● AIM OF THE TASK
Print nothing except the lines of the listing below from the line with "Definition values (s" to the line with "bind (fun st =>", each exactly as written, both ends included.

● MATERIALS PROVIDED
(** The subscriber over the events of a session, oldest first. *)
Fixpoint deliver (ds : list delivery) (s : state) : state :=
  match ds with
  | [] => s
  | d :: rest => deliver rest (onEvent (clock d) (random d) (event d) s)
  end.

(** *** Vocabulary for the hook's properties *)

(** The chart buffers that the hook returns. *)
Definition charts (s : state) : list (list MetricDataPoint) :=
  [wpmData s; pitchData s; rmsData s; pauseData s; fillersData s;
   blinkData s; gazeData s; smileData s; headYawData s; headPitchData s].

(** The loudness values that the delivered events carry, oldest first. *)
Definition loudness (ds : list delivery) : list float :=
  flat_map (fun d => match Session.rms (event d) with
                     | Some r => [r]
                     | None => []
                     end) ds.

(** A delivery of the snapshot that the controller publishes at the tick
    reading [tick]: the subscriber reads its clock no earlier. *)
Definition delivered_from (asr : bool) (tick now : Z) (random : float)
           (s : Session.state) : delivery :=
  {| clock := now; random := random;
     event := fst (Session.publishMetrics asr tick s) |}.

End Hook.

(* ================================================================== *)
(** * The metrics bus ([lib/analytics/metricsBus.ts]) *)
(* ================================================================== *)

(** A callback is known to the bus by its identity.  What a callback does
    when it is called is given from outside: the calls it makes on the bus
    itself, and whether it ends by throwing.  (A callback that publishes from
    inside a delivery is not covered.) *)

Module MetricsBus.
Import JS.
Export Session (MetricsEvent).

Definition subscriber := nat.

Inductive action :=
| Subscribe (cb : subscriber)
| Unsubscribe (cb : subscriber)
| Clear.

Record reaction := { actions : list action; throws : bool }.

Definition behaviour := subscriber -> MetricsEvent -> reaction.

(** A [Set] of callbacks: its entries in insertion order; a deleted entry
    leaves an empty slot, which iteration skips. *)
Definition set := list (option subscriber).

Definition holds (cb : subscriber) (o : option subscriber) : bool :=
  match o with Some c => Nat.eqb c cb | None => false end.

Definition has (cb : subscriber) (s : set) : bool := existsb (holds cb) s.

Definition add (cb : subscriber) (s : set) : set :=
  if has cb s then s else s ++ [Some cb].

Definition delete (cb : subscriber) (s : set) : set :=
  map (fun o => if holds cb o then None else o) s.

Definition clear_set (s : set) : set := map (fun _ => None) s.

Definition values (s : set) : list subscriber :=
  flat_map (fun o => match o with Some c => [c] | None => [] end) s.

Definition size (s : set) : nat := length (values s).

(** The bus, the calls received by the callbacks and the console. *)
Record store := {
  subscribers : set;
  received : list (subscriber * MetricsEvent);
  console : list String.string
}.

(** Code that may throw, or run out of the steps allowed to it ([None]). *)
Definition M (A : Type) : Type := store -> option (outcome A * store).

Definition ret {A} (a : A) : M A := fun st => Some (Returned a, st).

Definition bind {A B} (c : M A) (k : A -> M B) : M B :=
  fun st =>
    match c st with
    | Some (Returned a, st') => k a st'
    | Some (Thrown e, st') => Some (Thrown e, st')
    | None => None
    end.

Definition try_catch (c : M unit) (handler : M unit) : M unit :=
  fun st =>
    match c st with
    | Some (Returned a, st') => Some (Returned a, st')
    | Some (Thrown _, st') => handler st'
    | None => None
    end.

Definition update (f : set -> set) : M unit :=
  fun st =>
    Some (Returned tt,
          {| subscribers := f (subscribers st); received := received st;
             console := console st |}).

(** [subscribe(callback)]; the function it returns is [unsubscribe callback]. *)
Definition subscribe (cb : subscriber) : M unit := update (add cb).
Definition unsubscribe (cb : subscriber) : M unit := update (delete cb).

(** [clear()] and [count]. *)
Definition clear : M unit := update clear_set.
Definition count (st : store) : nat := size (subscribers st).

Definition perform (a : action) : M unit :=
  match a with
  | Subscribe cb => subscribe cb
  | Unsubscribe cb => unsubscribe cb
  | Clear => clear
  end.

Fixpoint perform_all (l : list action) : M unit :=
  match l with
  | [] => ret tt
  | a :: rest => bind (perform a) (fun _ => perform_all rest)
  end.

(** The call [subscriber(event)]. *)
Definition call (b : behaviour) (cb : subscriber) (event : MetricsEvent) : M unit :=
  bind (fun st =>
          Some (Returned tt,
                {| subscribers := subscribers st;
                   received := received st ++ [(cb, event)];
                   console := console st |}))
       (fun _ =>
          bind (perform_all (actions (b cb event)))
               (fun _ st =>
                  if throws (b cb event)
                  then Some (Thrown "error raised by the subscriber", st)
                  else Some (Returned tt, st))).

Definition console_error (message : String.string) : M unit :=
  fun st =>
    Some (Returned tt,
          {| subscribers := subscribers st; received := received st;
             console := console st ++ [message] |}).

(** [Set.prototype.forEach]: the entries are visited by position in the
    live set, so an entry added during the iteration is visited and one
    deleted before its turn is not.  [steps] bounds the positions visited. *)
Fixpoint forEach (steps : nat) (position : nat) (body : subscriber -> M unit)
  : M unit :=
  fun st =>
    match nth_error (subscribers st) position with
    | None => Some (Returned tt, st)
    | Some entry =>
        match steps with
        | O => None
        | S steps' =>
            bind (match entry with
                  | Some cb => body cb
                  | None => ret tt
                  end)
                 (fun _ => forEach steps' (S position) body) st
        end
    end.

(** [publish(event)]. *)
Definition publish (steps : nat) (b : behaviour) (event : MetricsEvent) : M unit :=
  forEach steps 0
          (fun cb =>
             try_catch (call b cb event)
                       (console_error "Metrics subscriber error:")).

(** *** Vocabulary for the bus properties *)

(** The callbacks subscribed. *)
Definition subscribed (st : store) : list subscriber := values (subscribers st).

(** A callback that, on this event, makes no call on the bus. *)
Definition passive (b : behaviour) (event : MetricsEvent) (cb : subscriber) : Prop :=
  actions (b cb event) = [].

(** The store after the callbacks [cbs] have received [event] in turn, each
    error caught and logged. *)
Definition delivered (b : behaviour) (event : MetricsEvent)
           (cbs : list subscriber) (st : store) : store :=
  {| subscribers := subscribers st;
     received := received st ++ map (fun cb => (cb, event)) cbs;
     console :=
       console st
       ++ map (fun _ => "Metrics subscriber error:"%string)
              (filter (fun cb => throws (b cb event)) cbs) |}.

End MetricsBus.

(* ================================================================== *)
(** * Speech recognition ([lib/analytics/asr.ts]) *)
(* ================================================================== *)

(** The [ASRService] class over a browser recognizer.  The recognizer is
    outside the program: each call of its [start()] or [stop()] may raise,
    as an oracle tells for the n-th call made. *)

Module ASR.
Import JS.

Inductive request := RecognizerStart | RecognizerStop.

(** The error, if any, that the n-th call on the recognizer raises. *)
Definition oracle := nat -> option String.string.

(** [ASRCallbacks]: which of the optional callbacks are given. *)
Record callbacks := { onInterim : bool; onFinal : bool; onError : bool }.

Inductive callback_call :=
| Interim (text : js_string)
| Final (text : js_string)
| Failure (message : String.string).

Record service := {
  recognition : bool;                 (* [recognition] is non-null *)
  isRunning : bool;
  available : bool;
  handlers : option callbacks         (* [onresult], [onerror], [onend] are set,
                                         over these callbacks *)
}.

(** The service, the calls made on the recognizer (with whether each
    raised), the callbacks called and the console. *)
Record world := {
  self : service;
  requests : list (request * bool);
  called : list callback_call;
  console : list String.string
}.

(** [new ASRService()]; [supported] tells whether the browser has
    [SpeechRecognition] or [webkitSpeechRecognition]. *)
Definition constructed (supported : bool) : service :=
  {| recognition := supported; isRunning := false; available := supported;
     handlers := None |}.

Definition M (A : Type) : Type := world -> outcome A * world.

Definition ret {A} (a : A) : M A := fun w => (Returned a, w).

Definition bind {A B} (c : M A) (k : A -> M B) : M B :=
  fun w =>
    match c w with
    | (Returned a, w') => k a w'
    | (Thrown e, w') => (Thrown e, w')
    end.

Notation "c1 ;; c2" := (bind c1 (fun _ => c2))
  (at level 61, right associativity).

(** [try { c } catch (error) { handler error }]. *)
Definition try_catch (c : M unit) (handler : String.string -> M unit) : M unit :=
  fun w =>
    match c w with
    | (Returned a, w') => (Returned a, w')
    | (Thrown e, w') => handler e w'
    end.

(** A call on the recognizer. *)
Definition request_of (o : oracle) (r : request) : M unit :=
  fun w =>
    match o (length (requests w)) with
    | Some e =>
        (Thrown e,
         {| self := self w; requests := requests w ++ [(r, true)];
            called := called w; console := console w |})
    | None =>
        (Returned tt,
         {| self := self w; requests := requests w ++ [(r, false)];
            called := called w; console := console w |})
    end.

Definition set_self (f : service -> service) : M unit :=
  fun w =>
    (Returned tt,
     {| self := f (self w); requests := requests w; called := called w;
        console := console w |}).

Definition set_isRunning (b : bool) (s : service) : service :=
  {| recognition := recognition s; isRunning := b; available := available s;
     handlers := handlers s |}.

Definition set_handlers (cbs : callbacks) (s : service) : service :=
  {| recognition := recognition s; isRunning := isRunning s;
     available := available s; handlers := Some cbs |}.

● RESULT
Definition values (s : set) : list subscriber :=
  flat_map (fun o => match o with Some c => [c] | None => [] end) s.

Definition size (s : set) : nat := length (values s).

(** The bus, the calls received by the callbacks and the console. *)
Record store := {
  subscribers : set;
  received : list (subscriber * MetricsEvent);
  console : list String.string
}.

(** Code that may throw, or run out of the steps allowed to it ([None]). *)
Definition M (A : Type) : Type := store -> option (outcome A * store).

Definition ret {A} (a : A) : M A := fun st => Some (Returned a, st).

Definition bind {A B} (c : M A) (k : A -> M B) : M B :=
  fun st =>
    match c st with
    | Some (Returned a, st') => k a st'
    | Some (Thrown e, st') => Some (Thrown e, st')
    | None => None
    end.

Definition try_catch (c : M unit) (handler : M unit) : M unit :=
  fun st =>
    match c st with
    | Some (Returned a, st') => Some (Returned a, st')
    | Some (Thrown _, st') => handler st'
    | None => None
    end.

Definition update (f : set -> set) : M unit :=
  fun st =>
    Some (Returned tt,
          {| subscribers := f (subscribers st); received := received st;
             console := console st |}).

(** [subscribe(callback)]; the function it returns is [unsubscribe callback]. *)
Definition subscribe (cb : subscriber) : M unit := update (add cb).
Definition unsubscribe (cb : subscriber) : M unit := update (delete cb).

(** [clear()] and [count]. *)
Definition clear : M unit := update clear_set.
Definition count (st : store) : nat := size (subscribers st).

Definition perform (a : action) : M unit :=
  match a with
  | Subscribe cb => subscribe cb
  | Unsubscribe cb => unsubscribe cb
  | Clear => clear
  end.

Fixpoint perform_all (l : list action) : M unit :=
  match l with
  | [] => ret tt
  | a :: rest => bind (perform a) (fun _ => perform_all rest)
  end.

(** The call [subscriber(event)]. *)
Definition call (b : behaviour) (cb : subscriber) (event : MetricsEvent) : M unit :=
  bind (fun st =>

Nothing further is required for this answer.